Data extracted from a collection
● ● ●

(** * go-down: circuit breaker and bulkhead of the order service

    A shallow embedding of [services/order-service/internal/client]
    ([circuit_break.go], [bulkhead.go], [payment_client.go]) and of the
    order handler that calls it ([handlers/order_handler.go]), and the
    properties of the resilience layer.

    Go code mutates objects reached through pointers; here every method is a
    computation over an explicit [Heap] holding the objects of one
    [PaymentClient].  A computation may return, panic or never return. *)

From Stdlib Require Import ZArith.
From stdpp Require Import gmap strings list relations sorting pretty.

Local Open Scope Z_scope.

(** ** Go values *)

(** Values of the [error] interface that the package creates or forwards.
    [nil] is [None]. *)
Inductive Err : Type :=
  | ErrCircuitOpen                (* errors.New("circuit breaker is open") *)
  | ErrBulkheadFull               (* errors.New("bulkhead is full") *)
  | Canceled                      (* context.Canceled *)
  | DeadlineExceeded              (* context.DeadlineExceeded *)
  | ErrorString (msg : string).   (* fmt.Errorf(...) of the callable *)

Definition error : Type := option Err.

#[global] Instance Err_eq_dec : EqDecision Err.
Proof. solve_decision. Defined.

(** [int] and [time.Duration] are 64-bit signed integers. *)
Definition minInt64 : Z := - 2 ^ 63.
Definition maxInt64 : Z := 2 ^ 63 - 1.
Definition wrap64 (z : Z) : Z := (z + 2 ^ 63) mod 2 ^ 64 - 2 ^ 63.
Definition int64 (z : Z) : Prop := minInt64 <= z <= maxInt64.
(** ** A shift to the right and back *)

Lemma py_shift_right_left_round_trip (n : Py.num) (pos pos' : Py.coord) :
  Py.shift_right_fn n pos = Py.Return pos' ->
  Py.shift_left_fn n pos' = Py.Return pos ->
  Py.round_trip n (fst pos).
Proof.
  destruct pos as [x y], pos' as [x' y'].
  unfold Py.shift_right_fn, Py.shift_left_fn, Py.bind. simpl.
  destruct (Py.add x n) as [x1 |] eqn:Hadd; [| discriminate].
  intros H. injection H as <- <-.
  destruct (Py.sub x1 n) as [x2 |] eqn:Hsub; [| discriminate].
  intros H. injection H as ->.
  exists x1. split; assumption.
Qed.

Lemma py_round_trip_shift_right_left (n : Py.num) (pos : Py.coord) :
  Py.round_trip n (fst pos) ->
  exists pos',
    Py.shift_right_fn n pos = Py.Return pos'
    /\ Py.shift_left_fn n pos' = Py.Return pos.
Proof.
  destruct pos as [x y]. intros (x1 & Hadd & Hsub). simpl in Hadd.
  exists (x1, y).
  unfold Py.shift_right_fn, Py.shift_left_fn, Py.bind. simpl.
  rewrite Hadd, Hsub. split; reflexivity.
Qed.

Lemma py_round_trip_blocks (n : Py.num) (blocks : list Py.coord) :
  Forall (fun pos => Py.round_trip n (fst pos)) blocks ->
  exists images,
    Forall2 (fun c c' => Py.shift_right_fn n c = Py.Return c') blocks images
    /\ Forall2 (fun c c' => Py.shift_left_fn n c = Py.Return c') images blocks.
Proof.
  induction 1 as [| pos blocks Hpos _ (images & Hr & Hl)].
  - exists []. split; constructor.
  - destruct (py_round_trip_shift_right_left n pos Hpos) as (pos' & H1 & H2).
    exists (pos' :: images). split; constructor; assumption.
Qed.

● ● ●

# Activity:
Give back precisely the lines above that start at the line containing "never return. *)" and end at the line containing "Inductive Err : Type", inclusive. No other lines belong in the output.

# Result of the task:
    [PaymentClient].  A computation may return, panic or never return. *)

From Stdlib Require Import ZArith.
From stdpp Require Import gmap strings list relations sorting pretty.

Local Open Scope Z_scope.

(** ** Go values *)

(** Values of the [error] interface that the package creates or forwards.
    [nil] is [None]. *)
Inductive Err : Type :=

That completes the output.